---------- Information provided

(* ===== verification/DerCertificate.v ===== *)
(** X.509 certificates as the client's verifier reads them (der_certificate.rs).

    The records are the structures of the source.  Reading DER is the [der] crate's: its
    types, its reader and the decoder its derive macro generates are the parameters
    [DerOps] and [DerDecode]; [DerLaws] says of the reader that a decoded header consumes
    input. *)

From S2P Require Import Prelude Errors KeySchedule Hostname.
From Stdlib Require Import ZArith Lia.
From Stdlib Require Import Strings.Byte.
From Stdlib Require Strings.String.
From stdpp Require Import base list option numbers tactics sets.

Import Stdlib.Strings.String.StringSyntax.

(** ** core::str::from_utf8 *)

Definition continuation (b : byte) : bool := in_range x80 xbf b.

(** Well-formed UTF-8 (Unicode, table 3-7). *)
Fixpoint utf8_valid (s : list byte) : bool :=
  match s with
  | [] => true
  | b :: s1 =>
      if in_range x00 x7f b then utf8_valid s1 else
      match s1 with
      | [] => false
      | c :: s2 =>
          if in_range xc2 xdf b then continuation c && utf8_valid s2 else
          match s2 with
          | [] => false
          | d :: s3 =>
              if bool_decide (b = xe0) then in_range xa0 xbf c && continuation d && utf8_valid s3
              else if bool_decide (b = xed) then in_range x80 x9f c && continuation d && utf8_valid s3
              else if in_range xe1 xef b then continuation c && continuation d && utf8_valid s3 else
              match s3 with
              | [] => false
              | e :: s4 =>
                  (if bool_decide (b = xf0) then in_range x90 xbf c
                   else if bool_decide (b = xf4) then in_range x80 x8f c
                   else in_range xf1 xf3 b && continuation c)
                  && continuation d && continuation e && utf8_valid s4
              end
          end
      end
  end.

(** ** The der crate *)

(** [Reader] is [SliceReader]; its operations return [None] for an error, after which the
    source drops the reader.  [remaining_len] is [Reader::remaining_len]. *)
Class DerOps : Type := {
  ObjectIdentifier : Type;
  ObjectIdentifier_eq_dec :: EqDecision ObjectIdentifier;
  new_unwrap : list byte -> ObjectIdentifier;
  Tag : Type;
  Tag_eq_dec :: EqDecision Tag;
  Tag_OctetString : Tag;
  Tag_Sequence : Tag;
  AnyRef : Type;
  AnyRef_eq_dec :: EqDecision AnyRef;
  AnyRef_NULL : AnyRef;
  any_tag : AnyRef -> Tag;
  any_value : AnyRef -> list byte;
  BitStringRef : Type;
  as_bytes : BitStringRef -> option (list byte);
  IntRef : Type;
  UtcTime : Type;
  utc_unix_secs : UtcTime -> Z;
  GeneralizedTime : Type;
  generalized_unix_secs : GeneralizedTime -> Z;
  Reader : Type;
  SliceReader_new : list byte -> option Reader;
  is_finished : Reader -> bool;
  remaining_len : Reader -> nat;
  peek_byte : Reader -> option byte;
  Header_decode : Reader -> option (Tag * nat * Reader);
  Header_peek : Reader -> option (Tag * nat * Reader);
  read_slice : nat -> Reader -> option (list byte * Reader);
  tlv_bytes : Reader -> option (list byte * Reader);
}.

Class DerLaws `{DO : DerOps} : Prop := {
  is_finished_empty r : is_finished r = true <-> remaining_len r = 0;
  Header_decode_consumes r h r' : Header_decode r = Some (h, r') -> remaining_len r' < remaining_len r;
  read_slice_consumes n r s r' : read_slice n r = Some (s, r') -> remaining_len r' <= remaining_len r;
}.

Section Certificates.
Context `{DO : DerOps}.

(** ** The structures *)

Definition COMMON_NAME_OID : ObjectIdentifier := new_unwrap (b_ "2.5.4.3").
Definition SUBJECT_ALT_NAME_OID : ObjectIdentifier := new_unwrap (b_ "2.5.29.17").
Definition DNS_NAME_TAG : byte := x82.

Record AlgorithmIdentifier : Type := mkAlg { alg_oid : ObjectIdentifier; parameters : option AnyRef }.

#[global] Instance AlgorithmIdentifier_eq_dec : EqDecision AlgorithmIdentifier.
Proof. solve_decision. Defined.

Definition ECDSA_SHA256 : AlgorithmIdentifier := mkAlg (new_unwrap (b_ "1.2.840.10045.4.3.2")) None.
Definition ECDSA_SHA384 : AlgorithmIdentifier := mkAlg (new_unwrap (b_ "1.2.840.10045.4.3.3")) None.
Definition ED25519 : AlgorithmIdentifier := mkAlg (new_unwrap (b_ "1.3.101.112")) None.
Definition RSA_PKCS1_SHA256 : AlgorithmIdentifier :=
  mkAlg (new_unwrap (b_ "1.2.840.113549.1.1.11")) (Some AnyRef_NULL).
Definition RSA_PKCS1_SHA384 : AlgorithmIdentifier :=
  mkAlg (new_unwrap (b_ "1.2.840.113549.1.1.12")) (Some AnyRef_NULL).
Definition RSA_PKCS1_SHA512 : AlgorithmIdentifier :=
  mkAlg (new_unwrap (b_ "1.2.840.113549.1.1.13")) (Some AnyRef_NULL).

Inductive Version : Type := V1 | V2 | V3.

Definition Version_default : Version := V1.

Record AttributeTypeAndValue : Type := mkAttribute { attr_oid : ObjectIdentifier; attr_value : AnyRef }.

Record ExtensionIdAndValue : Type := mkExtension {
  extn_id : ObjectIdentifier;
  critical : option bool;
  extn_value : AnyRef;
}.

Inductive Time : Type :=
| Time_UtcTime (t : UtcTime)
| Time_GeneralTime (t : GeneralizedTime).

Record Validity : Type := mkValidity { not_before : Time; not_after : Time }.

Record SubjectPublicKeyInfoRef : Type := mkSpki {
  spki_algorithm : AlgorithmIdentifier;
  spki_public_key : BitStringRef;
}.

(** [SequenceOf] and [SetOf] are lists. *)
Record TbsCertificate : Type := mkTbs {
  version : Version;
  serial_number : IntRef;
  tbs_signature : AlgorithmIdentifier;
  issuer : list (list AttributeTypeAndValue);
  validity : Validity;
  subject : list (list AttributeTypeAndValue);
  subject_public_key_info : SubjectPublicKeyInfoRef;
  issuer_unique_id : option BitStringRef;
  subject_unique_id : option BitStringRef;
  tbs_extensions : option (list ExtensionIdAndValue);
}.

Record DecodedCertificate : Type := mkDecoded {
  tbs_certificate : TbsCertificate;
  signature_algorithm : AlgorithmIdentifier;
  decoded_signature : BitStringRef;
}.

(** ** Names *)

Section Extract.
Context {St : Type}.

(** A [der::Error]; every caller maps it to [DecodeError]. *)
Abbreviation DM := (M St unit).

(** One iteration of the loop of [extract_common_name]. *)
Definition common_name_step (acc : option (list byte)) (elems : list AttributeTypeAndValue) :
    DM (option (list byte)) :=
  attrs ← ok_or (elems !! 0) tt;
  if decide (attr_oid attrs = COMMON_NAME_OID) then
    v ← ok_or (vec_extend HOSTNAME_MAXLEN [] (any_value (attr_value attrs))) tt;
    mret (if utf8_valid v then Some v else None)
  else mret acc.

Fixpoint common_name_loop (rdns : list (list AttributeTypeAndValue)) (acc : option (list byte)) :
    DM (option (list byte)) :=
  match rdns with
  | [] => mret acc
  | elems :: rdns' => acc' ← common_name_step acc elems; common_name_loop rdns' acc'
  end.

Definition extract_common_name (tbs : TbsCertificate) : DM (option (list byte)) :=
  common_name_loop (subject tbs) None.
End Extract.

(** An operation of the reader. *)
Definition reading_op {A} (f : Reader -> option (A * Reader)) : M Reader unit A := fun r =>
  match f r with
  | Some (a, r') => (Ok a, r')
  | None => (Err tt, r)
  end.

(** [tag.assert_eq(expected)?] *)
Definition assert_tag {S} (t expected : Tag) : M S unit unit :=
  if decide (t = expected) then mret tt else err tt.

(** [while !gn_reader.is_finished() { .. }] *)
Fixpoint general_names_loop (fuel : nat) (dns_names : list (list byte)) : M Reader unit (list (list byte)) :=
  r ← get;
  if is_finished r then mret dns_names
  else match fuel with
  | O => diverge
  | S fuel' =>
      tag_byte ← ok_or (peek_byte r) tt;
      '(_, len) ← reading_op Header_decode;
      gn_value ← reading_op (read_slice len);
      if decide (tag_byte = DNS_NAME_TAG) then
        gn_value_str ← ok_or (if utf8_valid gn_value then Some gn_value else None) tt;
        dns_name ← ok_or (vec_extend HOSTNAME_MAXLEN [] gn_value_str) tt;
        let dns_names' := default dns_names (vec_push MAX_SAN_DNS_NAMES dns_names dns_name) in
        if decide (length dns_names' = MAX_SAN_DNS_NAMES) then mret dns_names'
        else general_names_loop fuel' dns_names'
      else general_names_loop fuel' dns_names
  end.

Section ExtractSan.
Context {St : Type}.
Abbreviation DM := (M St unit).

(** The body of the loop over the extensions. *)
Definition san_step (dns_names : list (list byte)) (elems : ExtensionIdAndValue) :
    DM (list (list byte)) :=
  if decide (extn_id elems <> SUBJECT_ALT_NAME_OID) then mret dns_names
  else
    assert_tag (any_tag (extn_value elems)) Tag_OctetString;;
    san_reader ← ok_or (SliceReader_new (any_value (extn_value elems))) tt;
    san_content ← run_on san_reader
      ('(tag, len) ← reading_op Header_decode;
       assert_tag tag Tag_Sequence;;
       reading_op (read_slice len));
    gn_reader ← ok_or (SliceReader_new san_content) tt;
    run_on gn_reader (general_names_loop (remaining_len gn_reader) dns_names).

Fixpoint san_loop (exts : list ExtensionIdAndValue) (dns_names : list (list byte)) :
    DM (list (list byte)) :=
  match exts with
  | [] => mret dns_names
  | elems :: exts' => dns_names' ← san_step dns_names elems; san_loop exts' dns_names'
  end.

Definition extract_san_dns_names (tbs : TbsCertificate) : DM (list (list byte)) :=
  match tbs_extensions tbs with
  | None => mret []
  | Some exts => san_loop exts []
  end.
End ExtractSan.
End Certificates.
Arguments AlgorithmIdentifier {DO}.
Arguments DecodedCertificate {DO}.
Arguments TbsCertificate {DO}.
Arguments Time {DO}.

(** [DecodedCertificate::from_der], generated by the derive macro of the crate. *)
Class DerDecode `{DO : DerOps} : Type := {
  from_der : list byte -> option DecodedCertificate;
}.

(** ** The extraction of names returns, whatever the certificate

    The names fit the buffers of the source, at most three DNS names are kept. *)

Definition fits (n : list byte) : Prop := length n <= HOSTNAME_MAXLEN.

Section Total.
Context `{DO : DerOps} {St : Type}.
Implicit Types st : St.

Lemma vec_extend_fits xs v : vec_extend HOSTNAME_MAXLEN [] xs = Some v -> fits v.
Proof. unfold vec_extend, fits. case_decide; [|done]. by intros [= <-]. Qed.

Lemma common_name_loop_wp rdns acc st :
  (forall n, acc = Some n -> fits n) ->
  wp (common_name_loop rdns acc) st
    (fun o st' => st' = st /\ forall n, o = Some n -> fits n) (fun _ st' => st' = st).
Proof.
  revert acc. induction rdns as [|elems rdns IH]; intros acc Hacc; [done|].
  simpl. apply wp_bind. unfold common_name_step. rewrite wp_bind, wp_ok_or.
  destruct (elems !! 0) as [attrs|]; [|done]. case_decide; [|by apply IH].
  rewrite wp_bind, wp_ok_or. destruct (vec_extend _ _ _) as [v|] eqn:Hv; [|done].
  apply vec_extend_fits in Hv. apply IH. destruct (utf8_valid v); naive_solver.
Qed.

Lemma extract_common_name_wp tbs st :
  wp (extract_common_name tbs) st
    (fun o st' => st' = st /\ forall n, o = Some n -> fits n) (fun _ st' => st' = st).
Proof. by apply common_name_loop_wp. Qed.

Definition names_ok (ns : list (list byte)) : Prop := Forall fits ns /\ length ns <= MAX_SAN_DNS_NAMES.

Lemma names_ok_push ns n :
  names_ok ns -> fits n -> names_ok (default ns (vec_push MAX_SAN_DNS_NAMES ns n)).
Proof.
  unfold names_ok, vec_push. intros [HF Hl] Hn. case_decide; simpl; [|done].
  split; [apply Forall_app; auto|]. len.
Qed.

Context `{!DerLaws}.

Lemma wp_reading_op {A} (f : Reader -> option (A * Reader)) r Q R :
  wp (reading_op f) r Q R <->
  match f r with Some (a, r') => Q a r' | None => R tt r end.
Proof. unfold wp, reading_op. by destruct (f r) as [[]|]. Qed.

Lemma general_names_loop_wp fuel ns r :
  remaining_len r <= fuel -> names_ok ns ->
  wp (general_names_loop fuel ns) r (fun ns' _ => names_ok ns') (fun _ _ => True).
Proof.
  revert ns r. induction fuel as [|fuel IH]; intros ns r Hr Hns; simpl; rewrite wp_bind, wp_get.
  all: destruct (is_finished r) eqn:Hf; [done|].
  { assert (remaining_len r = 0) as H0 by lia. apply is_finished_empty in H0. congruence. }
  rewrite wp_bind, wp_ok_or. destruct (peek_byte r) as [tag|]; [|done].
  rewrite wp_bind, wp_reading_op. destruct (Header_decode r) as [[[t len] r1]|] eqn:Hh; [|done].
  apply Header_decode_consumes in Hh.
  rewrite wp_bind, wp_reading_op. destruct (read_slice len r1) as [[v r2]|] eqn:Hv; [|done].
  apply read_slice_consumes in Hv.
  case_decide; [|by apply IH; [lia|]].
  rewrite wp_bind, wp_ok_or. destruct (utf8_valid v); [|done].
  rewrite wp_bind, wp_ok_or. destruct (vec_extend _ _ _) as [n|] eqn:Hn; [|done].
  pose proof (names_ok_push ns n Hns (vec_extend_fits _ _ Hn)).
  case_decide; [done|]. apply IH; [lia|done].
Qed.

Lemma assert_tag_wp {S} t t' (s : S) Q R :
  (t = t' -> Q tt s) -> R tt s -> wp (assert_tag t t') s Q R.
Proof. intros HQ HR. unfold assert_tag. case_decide; [by apply HQ|done]. Qed.

Lemma san_step_wp ns elems st :
  names_ok ns ->
  wp (san_step ns elems) st (fun ns' st' => st' = st /\ names_ok ns') (fun _ st' => st' = st).
Proof.
  intros Hns. unfold san_step. case_decide; [done|].
  apply wp_bind, assert_tag_wp; [intros _|done].
  rewrite wp_bind, wp_ok_or. destruct (SliceReader_new _) as [r|]; [|done].
  rewrite wp_bind, wp_run_on, wp_bind, wp_reading_op.
  destruct (Header_decode r) as [[[t len] r1]|]; [|done].
  apply wp_bind, assert_tag_wp; [intros _|done].
  rewrite wp_reading_op. destruct (read_slice _ _) as [[content r2]|]; [|done].
  rewrite wp_bind, wp_ok_or. destruct (SliceReader_new content) as [gn|]; [|done].
  rewrite wp_run_on. eapply wp_mono; [by apply general_names_loop_wp|done|done].
Qed.

Lemma extract_san_dns_names_wp tbs st :
  wp (extract_san_dns_names tbs) st
    (fun ns st' => st' = st /\ names_ok ns) (fun _ st' => st' = st).
Proof.
  assert (names_ok []) as H0 by (split; [constructor|simpl; lia]).
  unfold extract_san_dns_names. destruct (tbs_extensions tbs) as [exts|]; [|done].
  revert H0. generalize (@nil (list byte)) as ns. induction exts as [|e exts IH]; intros ns Hns; [done|].
  simpl. apply wp_bind. eapply wp_mono; [by apply san_step_wp| |done]. intros ns' ? [-> ?]. by apply IH.
Qed.
End Total.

--------------------

• What to do: Only exact copies of the lines from the one containing "apply read_slice_consumes in Hv." to the end of the records belong in the answer.

• Result for this task:
  apply read_slice_consumes in Hv.
  case_decide; [|by apply IH; [lia|]].
  rewrite wp_bind, wp_ok_or. destruct (utf8_valid v); [|done].
  rewrite wp_bind, wp_ok_or. destruct (vec_extend _ _ _) as [n|] eqn:Hn; [|done].
  pose proof (names_ok_push ns n Hns (vec_extend_fits _ _ Hn)).
  case_decide; [done|]. apply IH; [lia|done].
Qed.

Lemma assert_tag_wp {S} t t' (s : S) Q R :
  (t = t' -> Q tt s) -> R tt s -> wp (assert_tag t t') s Q R.
Proof. intros HQ HR. unfold assert_tag. case_decide; [by apply HQ|done]. Qed.

Lemma san_step_wp ns elems st :
  names_ok ns ->
  wp (san_step ns elems) st (fun ns' st' => st' = st /\ names_ok ns') (fun _ st' => st' = st).
Proof.
  intros Hns. unfold san_step. case_decide; [done|].
  apply wp_bind, assert_tag_wp; [intros _|done].
  rewrite wp_bind, wp_ok_or. destruct (SliceReader_new _) as [r|]; [|done].
  rewrite wp_bind, wp_run_on, wp_bind, wp_reading_op.
  destruct (Header_decode r) as [[[t len] r1]|]; [|done].
  apply wp_bind, assert_tag_wp; [intros _|done].
  rewrite wp_reading_op. destruct (read_slice _ _) as [[content r2]|]; [|done].
  rewrite wp_bind, wp_ok_or. destruct (SliceReader_new content) as [gn|]; [|done].
  rewrite wp_run_on. eapply wp_mono; [by apply general_names_loop_wp|done|done].
Qed.

Lemma extract_san_dns_names_wp tbs st :
  wp (extract_san_dns_names tbs) st
    (fun ns st' => st' = st /\ names_ok ns) (fun _ st' => st' = st).
Proof.
  assert (names_ok []) as H0 by (split; [constructor|simpl; lia]).
  unfold extract_san_dns_names. destruct (tbs_extensions tbs) as [exts|]; [|done].
  revert H0. generalize (@nil (list byte)) as ns. induction exts as [|e exts IH]; intros ns Hns; [done|].
  simpl. apply wp_bind. eapply wp_mono; [by apply san_step_wp| |done]. intros ns' ? [-> ?]. by apply IH.
Qed.
End Total.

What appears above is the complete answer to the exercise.